Researchers in Oklahoma have discovered the gene responsible for how dense of material a plant grows, and that discovery could open the door to more biomass for biofuels grown in the same amount of land.
This press release from the Samuel Roberts Noble Foundation says making denser plants allows farmers to increase the amount of biomass without increasing their agricultural footprint:
“This is a significant breakthrough for those developing improved plants to address pressing societal needs,” said Richard Dixon, D. Phil., director of the Noble Foundation’s Plant Biology Division. “This discovery opens up new possibilities for harnessing and increasing the potential of crops by expanding their ranges of use. These plants will be part of the next generation of agriculture which not only impacts food, but many other vital industries as well.”

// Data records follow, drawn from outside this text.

(** * A persistent FIFO job queue over SQLite: model and properties

    Shallow embedding of [src/queue/persistantQueue.ts].

    The queue object is a record; the SQLite file is a record holding the
    job table, the one-row counter table and the AUTOINCREMENT sequence.
    Every public operation is a function from the queue object to a
    [result]: the object afterwards, the events emitted meanwhile and the
    way the call ended (returned, threw, promise fulfilled or rejected,
    process exit).  An operation is run until the event loop is idle again:
    the database is in serialized mode, so the callbacks, promise reactions
    and [setImmediate] tasks of one call run in the order the source
    schedules them, and the next operation is issued only afterwards.

    Numbers are integers ([Z]).  An id is a 64-bit integer in SQLite and a
    double in JavaScript: where sqlite3 hands an id to a callback it is
    rounded to the nearest double ([js_number]), which changes it beyond
    2^53 only.  Batch sizes are integers; a table has fewer than 2^53
    rows.  [JSON.stringify] and [JSON.parse] are parameters of the
    development, and so is whether the module runs as strict code, as the
    TypeScript compiler emits it, or as sloppy code ([strict]).  Statements
    sent to SQLite succeed ([err === null]) unless stated otherwise; what
    a statement reports ([lastID], [changes], the rows) is modelled. *)

From Stdlib Require Import List ZArith Bool String Ascii Lia.
From Stdlib Require Import Sorting.Sorted Sorting.Permutation DecimalString.
Import ListNotations.
Open Scope Z_scope.
Set Implicit Arguments.

(** ** JavaScript values *)

#[local] Unset Elimination Schemes.
Inductive jsval : Type :=
| VUndefined
| VNull
| VBool (b : bool)
| VNum (n : Z)
| VStr (s : string)
| VArr (items : list jsval)
| VObj (fields : list (string * jsval))
| VErr (name message : string).
#[local] Set Elimination Schemes.

Definition typeof (v : jsval) : string :=
  match v with
  | VUndefined => "undefined"
  | VBool _ => "boolean"
  | VNum _ => "number"
  | VStr _ => "string"
  | VNull | VArr _ | VObj _ | VErr _ _ => "object"
  end%string.

(** [v < 1] for a value already known to be a number. *)
Definition less_than_one (v : jsval) : bool :=
  match v with
  | VNum n => n <? 1
  | _ => false
  end.

Definition TypeError (what : string) : jsval := VErr "TypeError" what.
Definition SyntaxError : jsval := VErr "SyntaxError" "JSON.parse".
Definition Error (message : string) : jsval := VErr "Error" message.

(** Decimal rendering of a number inside a message. *)
Definition show_Z (n : Z) : string := NilZero.string_of_int (Z.to_int n).

(** [Number.MAX_SAFE_INTEGER], 2^53 - 1. *)
Definition max_safe_integer : Z := 9007199254740991.

(** The number JavaScript holds for a 64-bit integer that sqlite3 hands
    over: the nearest double, ties to the even significand.  Up to 2^53 in
    absolute value that is the integer itself; above, the low bits beyond
    the 53 of the significand are rounded away. *)
Definition js_number (n : Z) : Z :=
  let a := Z.abs n in
  let e := Z.log2 a - 52 in
  if e <=? 0 then n
  else
    let q := Z.shiftr a e in
    let r := Z.land a (Z.ones e) in
    let half := Z.shiftl 1 (e - 1) in
    let q' := if (half <? r) || ((r =? half) && Z.odd q) then q + 1 else q in
    Z.sgn n * Z.shiftl q' e.

(** An id JavaScript holds exactly. *)
Definition safe_id (n : Z) : Prop := Z.abs n <= max_safe_integer.

(** ** The SQLite file *)

(** [CREATE TABLE queue (id INTEGER PRIMARY KEY ASC AUTOINCREMENT, job TEXT)] *)
Record row : Type := { row_id : Z; row_job : string }.

(** The job table, the single row of [queue_count], the AUTOINCREMENT
    sequence (largest id handed out so far) and the number of [VACUUM]
    passes that were requested. *)
Record database : Type :=
  { rows : list row; counter : Z; seq : Z; vacuums : nat }.

(** What sqlite3 binds to [this] in a [function] callback of [run]. *)
Record statement : Type := { lastID : Z; changes : Z }.
(** Partial update of a record: a provided field replaces the stored one. *)
Definition patched (u : TodoUpdate.t) (t : Todo.t) : Todo.t :=
  Todo.mk (Todo.id t)
    (match TodoUpdate.title u with Some x => x | None => Todo.title t end)
    (match TodoUpdate.description u with
     | Some x => Some x
     | None => Todo.description t
     end)
    (match TodoUpdate.completed u with Some x => x | None => Todo.completed t end)
    (Todo.created_at t).

(** ** Vocabulary for the further properties *)

(** The id a request addresses, for the three routes that take one. *)
Definition target (r : request) : option Z :=
  match r with
  | GetTodo todo_id | PutTodo todo_id _ | DeleteTodo todo_id => Some todo_id
  | _ => None
  end.

(** One request standing for two successive ones: per field the later value
    when the later request provides it, the earlier one otherwise. *)
Definition merge_update (u1 u2 : TodoUpdate.t) : TodoUpdate.t :=
  TodoUpdate.mk
    (match TodoUpdate.title u2 with Some x => Some x | None => TodoUpdate.title u1 end)
    (match TodoUpdate.description u2 with
     | Some x => Some x
     | None => TodoUpdate.description u1
     end)
    (match TodoUpdate.completed u2 with
     | Some x => Some x
     | None => TodoUpdate.completed u1
     end).

(** A request body with no field set. *)
Definition no_change : TodoUpdate.t := TodoUpdate.mk None None None.
(** * wradlib.ipol: interpolation classes and the missing-value drivers

    A shallow embedding of [src/wradlib/ipol.py] (classes [IpolBase],
    [Nearest], [Idw], [Linear]; functions [interpolate] and
    [interpolate_polar]) together with the part of numpy and of
    scipy.spatial.cKDTree that this code calls.

    - numbers are IEEE binary64 values (Rocq's primitive [float]), numpy's
      default [float64]; a [float32] array keeps its entries as the binary64
      values that are representable in single precision, and an [int32]
      array as the binary64 values that are whole numbers of 32 bits;
    - an n-dimensional array is its dtype, its shape and its entries in
      row-major order;
    - a Python exception is the [Raise] case of [result];
    - the C library's [pow], [cos] and [sin], the order in which [np.sum]
      adds, the inner product of the BLAS library behind [np.dot] and scipy's
      Delaunay-based [LinearNDInterpolator] are parameters of the
      development. *)

From Stdlib Require Import ZArith String Floats Lia.
From stdpp Require Import base list.

Set Default Proof Using "Type".
Set Warnings "-inexact-float".
Local Open Scope nat_scope.

(** ** Exceptions *)

Inductive exn : Type :=
  | AssertionError      (* a failed [assert]: the shape check of [IpolBase] *)
  | IndexError
  | ValueError          (* shapes that do not broadcast or align *)
  | TypeError
  | UnboundLocalError   (* a local variable read before assignment *)
  | ZeroDivisionError
  | Exception (msg : string).

Inductive result (A : Type) : Type :=
  | Ok (a : A)
  | Raise (e : exn).
Arguments Ok {A} a.
Arguments Raise {A} e.

Definition bind {A B} (m : result A) (k : A -> result B) : result B :=
  match m with
  | Ok a => k a
  | Raise e => Raise e
  end.

Notation "'let*' x ':=' m 'in' k" := (bind m (fun x => k))
  (at level 10, x pattern, m at level 200, k at level 200,
   format "'[v' 'let*'  x  ':='  m  'in' '/' k ']'").

Definition is_ok {A} (m : result A) : bool :=
  match m with Ok _ => true | Raise _ => false end.

(** [mapR f l]: run [f] over [l] from the left, stopping at the first
    exception. *)
Fixpoint mapR {A B} (f : A -> result B) (l : list A) : result (list B) :=
  match l with
  | [] => Ok []
  | x :: l' => let* y := f x in let* ys := mapR f l' in Ok (y :: ys)
  end.

(** ** numpy *)

Module np.

Inductive dtype : Type := float32 | float64 | int32.

#[global] Instance dtype_eq_dec : EqDecision dtype.
Proof. solve_decision. Defined.

(** Rounding of a binary64 value to the nearest binary32 value (ties to
    even, overflow to infinity): what a cast to 'f4' does to an entry. *)
Definition round_f4 (x : float) : float :=
  match Prim2SF x with
  | S754_finite s m e => SF2Prim (SpecFloat.binary_round 24 128 s m e)
  | _ => x
  end.

(** The whole part of a finite value, the fraction dropped. *)
Definition trunc (x : float) : option Z :=
  match Prim2SF x with
  | S754_zero _ => Some 0%Z
  | S754_finite s m e =>
      let a := if (0 <=? e)%Z then Z.shiftl (Zpos m) e else Z.shiftr (Zpos m) (- e) in
      Some (if s then (- a)%Z else a)
  | _ => None
  end.

(** The binary64 value of a whole number of at most 62 bits. *)
Definition of_int (z : Z) : float :=
  if (z <? 0)%Z then (- PrimFloat.of_uint63 (Uint63.of_Z (- z)))%float
  else PrimFloat.of_uint63 (Uint63.of_Z z).

(** Conversion of a float to int32 as the C cast on x86 does it: the
    fraction is dropped, and a NaN, an infinity or a value out of range
    gives -2**31. *)
Definition to_int32 (x : float) : float :=
  match trunc x with
  | Some z => if ((- 2147483648 <=? z) && (z <? 2147483648))%Z then of_int z
              else (-2147483648)%float
  | None => (-2147483648)%float
  end.

(** Entry conversion when an array of dtype [from] is written into one of
    dtype [to]: a float64 or an int32 entry is rounded once to come into
    float32, a float entry loses its fraction to come into int32, and every
    other conversion keeps the value. *)
Definition cast (from to : dtype) (x : float) : float :=
  match from, to with
  | float64, float32 | int32, float32 => round_f4 x
  | float32, int32 | float64, int32 => to_int32 x
  | _, _ => x
  end.

(** The dtype that holds the entries of both: what [np.result_type] gives
    for arrays. *)
Definition result_type (a b : dtype) : dtype :=
  match a, b with
  | float32, float32 => float32
  | int32, int32 => int32
  | _, _ => float64
  end.
Definition OnStopTransaction (request : StopTransactionRequest.t)
  : M StopTransactionConfirmation.t :=
  _ ← modifyConn (Connector.set_txnId 0);
  _ ← modifyConn (Connector.set_idTag "");
  let res := StopTransactionConfirmation.mk (Some accepted) in
  _ ← assumeMeterStopped;
  mret res.

End Handlers.

(** [Start]: the fresh central system, its counter seeded with the unix
    time [time.Now().UTC().Unix()] read at that moment. *)
Definition Start (unixNow : Z) : CS.t := CS.mk ∅ unixNow.

(** ** Package [meter]: the data-transfer meter *)

Module meter.

Record OCPPDataTransferMeter : Type := mkMeter {
  id : string;
  current : float;
  voltage : float;
}.

(** The package state: the registered meters by charge point id, and
    [updates], the arguments of every [Update] call so far, latest first. *)
Record t : Type := mk {
  instances : gmap string OCPPDataTransferMeter;
  updates : list (string * float * float);
}.

Definition Update (chargePoint : string) (current voltage : float) (p : t) : t :=
  let i1 :=
    match instances p !! chargePoint with
    | Some m => <[chargePoint := mkMeter (id m) current voltage]> (instances p)
    | None => instances p
    end in
  let i2 :=
    match i1 !! "" with
    | Some m => <["" := mkMeter (id m) current voltage]> i1
    | None => i1
    end in
  mk i2 ((chargePoint, current, voltage) :: updates p).

End meter.

(** ** [cs_core.go] *)

(** A Go [any] holding what [encoding/json] decodes into it. *)
#[warnings="-register-all"]
Inductive any : Type :=
| Nil
| Bool (b : bool)
| Float64 (f : float)
| Str (s : string)
| Slice (l : list any)
| Map (m : gmap string any).

(** A Go [error], by its message. *)
Abbreviation error := string (only parsing).

Module DataTransferRequest.
Record t : Type := mk {
  VendorId : string;
  MessageId : string;
  Data : any;
}.
End DataTransferRequest.

Module DataTransferConfirmation.
Record t : Type := mk {
  Status : string;
  Data : any;
}.
End DataTransferConfirmation.

(** The double quote character. *)
Definition dquote : Ascii.ascii := Ascii.ascii_of_nat 34.

(** The text [t] between two double quotes. *)
Definition quoted (t : string) : string :=
  String dquote (t +:+ String dquote "").

(** What [cs_core.go] uses of [encoding/json]:
    - [Unmarshal_object data]: [json.Unmarshal(data, &obj)] for [obj] a
      [map[string]any]: the error, or the decoded object;
    - [Unmarshal_number data]: [json.Unmarshal(data, &tmp)] for [tmp] a
      [float64], on a text that does not start with a double quote: the
      number, if there was no error. *)
Class Json : Type := {
  Unmarshal_object : string -> error + gmap string any;
  Unmarshal_number : string -> option float;
}.

(** What the dispatcher uses of the application layer:
    - [Heap]: the charge points and what they hold;
    - [ChargepointByID]: the charge point attached under an id, if there
      is one ([err == nil]);
    - [CP_OnStatusNotification]: the charge point's own handler, with what
      it returns (confirmation and error). *)
Class ChargePoints : Type := {
  CP : Type;
  Heap : Type;
  ChargepointByID : string -> CS.t * Heap -> option CP;
  CP_OnStatusNotification :
    CP -> option StatusNotificationRequest.t -> CS.t * Heap ->
    (option StatusNotificationConfirmation * option error) * (CS.t * Heap);
}.

Section Dispatcher.

Context {J : Json} {P : ChargePoints}.

(** [json.Unmarshal(data, &tmp)] for [tmp] a [float64].  A text that starts
    with a double quote is a JSON string or no JSON at all: the decoder
    reports a syntax error or that a string cannot be stored in a float64,
    and leaves [tmp] alone. *)
Definition Unmarshal_float64 (data : string) : option float :=
  match data with
  | String c _ => if Ascii.eqb c dquote then None else Unmarshal_number data
  | EmptyString => Unmarshal_number data
  end.

Definition meterParseMasterplug (data : string) : float * float * option error :=
  match Unmarshal_object data with
  | inl err => (0%float, 0%float, Some err)
  | inr obj =>
      let curVal :=
        match obj !! "current" with
        | Some (Float64 t) => t
        | Some (Str t) =>
            match Unmarshal_float64 (quoted t) with
            | Some tmp => tmp
            | None => 0%float
            end
        | _ => 0%float
        end in
      let voltVal :=
        match obj !! "voltage" with
        | Some (Float64 t) => t
        | Some (Str t) =>
            match Unmarshal_float64 (quoted t) with
            | Some tmp => tmp
            | None => 0%float
            end
        | _ => 0%float
        end in
      if PrimFloat.eqb curVal 0%float && PrimFloat.eqb voltVal 0%float
      then (0%float, 0%float, Some "no values")
      else
        let curVal :=
          if PrimFloat.ltb 100%float curVal
          then PrimFloat.div curVal 1000%float else curVal in
        let voltVal :=
          if PrimFloat.ltb 1000%float voltVal
          then PrimFloat.div voltVal 1000%float else voltVal in
        (curVal, voltVal, None)
  end.

Definition OnDataTransfer (id : string) (request : option DataTransferRequest.t)
    (m : meter.t) : (option DataTransferConfirmation.t * option error) * meter.t :=
  let m' :=
    match request with
    | Some request =>
        if String.eqb (DataTransferRequest.VendorId request) "MasterPlug"
           && String.eqb (DataTransferRequest.MessageId request) "GetCTClampValue"
        then
          let s := match DataTransferRequest.Data request with
                   | Str s => s
                   | _ => ""
                   end in
          match meterParseMasterplug s with
          | (cur, volt, None) => meter.Update id cur volt m
          | (_, _, Some _) => m
          end
        else m
    | None => m
    end in
  ((Some (DataTransferConfirmation.mk core.DataTransferStatusAccepted Nil), None), m').

(** The locked part of [OnStatusNotification]: the status cache. *)
Definition cacheStatus (id : string) (request : option StatusNotificationRequest.t)
    (cs : CS.t) : CS.t :=
  match CS.regs cs !! id, request with
  | Some reg, Some request =>
      let reg' :=
        registration.mk
          (<[StatusNotificationRequest.ConnectorId request := request]>
             (registration.status reg)) in
      CS.mk (<[id := reg']> (CS.regs cs)) (CS.txnId cs)
  | _, _ => cs
  end.

Definition CS_OnStatusNotification (id : string)
    (request : option StatusNotificationRequest.t) (w : CS.t * Heap)
  : (option StatusNotificationConfirmation * option error) * (CS.t * Heap) :=
  let w := (cacheStatus id request (fst w), snd w) in
  match ChargepointByID id w with
  | Some cp => CP_OnStatusNotification cp request w
  | None => ((Some mkStatusNotificationConfirmation, None), w)
  end.

End Dispatcher.

(** The cached status of a connector of a charger. *)
Definition cachedStatus (cs : CS.t) (id : string) (connector : Z)
  : option StatusNotificationRequest.t :=
  reg ← CS.regs cs !! id; registration.status reg !! connector.

(** ** Runs and observations *)

(** The states after each call of a handler [h] on the requests [reqs], in
    order, starting in [s]. *)
Fixpoint run {A B : Type} (h : A -> M B) (reqs : list A) (s : State)
  : Result (list State) :=
  match reqs with
  | [] => Ok []
  | r :: reqs' =>
      match exec (h r) s with
      | Ok s' =>
          match run h reqs' s' with
          | Ok l => Ok (s' :: l)
          | Panicked p => Panicked p
          end
      | Panicked p => Panicked p
      end
  end.

Definition meterUpdatedOf (s : State) : Z := Connector.meterUpdated (conn s).

Definition measurementsOf (s : State) : gmap string SampledValue.t :=
  Connector.measurements (conn s).

(** The timestamp of the held status, when there is a status and it has
    one. *)
Definition heldTimestamp (s : State) : option Z :=
  st ← Connector.status (conn s); StatusNotificationRequest.Timestamp st.

(** The timestamp under which a batch is processed in [s]: its own, or the
    clock's reading when it has none. *)
Definition batchTime {E : Env} (meterValue : MeterValue.t) (s : State) : Z :=
  match MeterValue.Timestamp meterValue with
  | Some t => t
  | None => now (Connector.clock (conn s))
  end.

(** The fields of the state that neither the clock nor a measurement
    touches. *)
Definition sameSession (s s' : State) : Prop :=
  instance s' = instance s
  /\ Connector.id (conn s') = Connector.id (conn s)
  /\ Connector.status (conn s') = Connector.status (conn s)
  /\ Connector.statusC (conn s') = Connector.statusC (conn s)
  /\ Connector.txnId (conn s') = Connector.txnId (conn s)
  /\ Connector.idTag (conn s') = Connector.idTag (conn s)
  /\ Connector.remoteIdTag (conn s') = Connector.remoteIdTag (conn s)
  /\ Connector.remoteStarts (conn s') = Connector.remoteStarts (conn s).

(** A sequence of optional timestamps in which the timestamps that are
    there never decrease; [lo] is the last one seen before. *)
Fixpoint nonDecreasingFrom (lo : option Z) (l : list (option Z)) : Prop :=
  match l with
  | [] => True
  | None :: l' => nonDecreasingFrom lo l'
  | Some t :: l' =>
      match lo with Some a => a <= t | None => True end
      /\ nonDecreasingFrom (Some t) l'
  end.

Definition nonDecreasing (l : list (option Z)) : Prop := nonDecreasingFrom None l.

(** The keys that [assumeMeterStopped] looks at, with the unit it writes,
    in the order of its loops. *)
Definition stoppedMeasurands : list (string * string) :=
  [ ("Power.Active.Import", "W");
    ("Power.Active.Import.L1", "W");
    ("Power.Active.Import.L1-N", "W");
    ("Current.Import.L1", "A");
    ("Power.Active.Import.L2", "W");
    ("Power.Active.Import.L2-N", "W");
    ("Current.Import.L2", "A");
    ("Power.Active.Import.L3", "W");
    ("Power.Active.Import.L3-N", "W");
    ("Current.Import.L3", "A") ].

(** [zeroIfPresent] on the map alone. *)
Definition zeroKey (m : gmap string SampledValue.t) (ku : string * string)
  : gmap string SampledValue.t :=
  match m !! ku.1 with
  | Some _ => <[ku.1 := zeroSample ku.2]> m
  | None => m
  end.

(** The unit of the last entry of [l] under the key [k]. *)
Fixpoint lastUnit (l : list (string * string)) (k : string) : option string :=
  match l with
  | [] => None
  | (k', u) :: l' =>
      match lastUnit l' k with
      | Some u' => Some u'
      | None => if String.eqb k' k then Some u else None
      end
  end.

(** The ids that a sequence of [OnStartTransaction] calls returns, each
    call on a connector of its own choice, the central system threaded
    through. *)
Fixpoint issue {E : Env} (calls : list (Connector.t * StartTransactionRequest.t))
    (cs : CS.t) : Result (list Z) :=
  match calls with
  | [] => Ok []
  | (c, request) :: calls' =>
      match OnStartTransaction request (mkState cs c) with
      | Ok (res, s') =>
          match issue calls' (instance s') with
          | Ok ids => Ok (StartTransactionConfirmation.TransactionId res :: ids)
          | Panicked p => Panicked p
          end
      | Panicked p => Panicked p
      end
  end.

(** ** A concrete environment, to run the handlers in *)

(** Modelled from the spec: the helper [sortByAge], which the sources use
    and do not contain.  The batches in ascending order of their
    timestamps, batches of equal age in the order of the request; a batch
    without a timestamp is not compared. *)
Fixpoint insertByAge (v : MeterValue.t) (l : list MeterValue.t) : list MeterValue.t :=
  match l with
  | [] => [v]
  | w :: l' =>
      match MeterValue.Timestamp v, MeterValue.Timestamp w with
      | Some a, Some b => if a <=? b then v :: l else w :: insertByAge v l'
      | _, _ => v :: l
      end
  end.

Huanzhong Wang, Ph.D., a postdoctoral fellow in Dixon’s lab, found a gene that controls the production of lignin in the central portions of the stems of Arabidopsis and Medicago truncatula, species commonly used as models for the study of plant genetic processes. Lignin is a compound that helps provide strength to plant cell walls, basically giving the plant the ability to stand upright. When the newly discovered gene is removed, there is a dramatic increase in the production of biomass, including lignin, throughout the stem.
Research targeting plants that are grazed by animals has historically focused on reducing lignin production within the plant. However, increasing lignin in non-food crops, such as switchgrass, may be desirable for increasing the density of the biomass and producing more feedstock per plant and, therefore, more per acre.
“In switchgrass, as the plant matures, the stem becomes hollow like bamboo,” Dixon said. “Imagine if you use this discovery to fill that hollow portion with lignin. The potential increase in biomass in these new plants could be dramatic. This technology could make plants better suited to serve as renewable energy sources or as renewable feedstocks to produce advanced composite materials that consumers depend on every day.”
Research with the University of Georgia has also shown that removing that gene can increase the cellulosic ethanol and butanol potentials of a plant. Officials say the overall discovery is a significant breakthrough that will help redefine the research.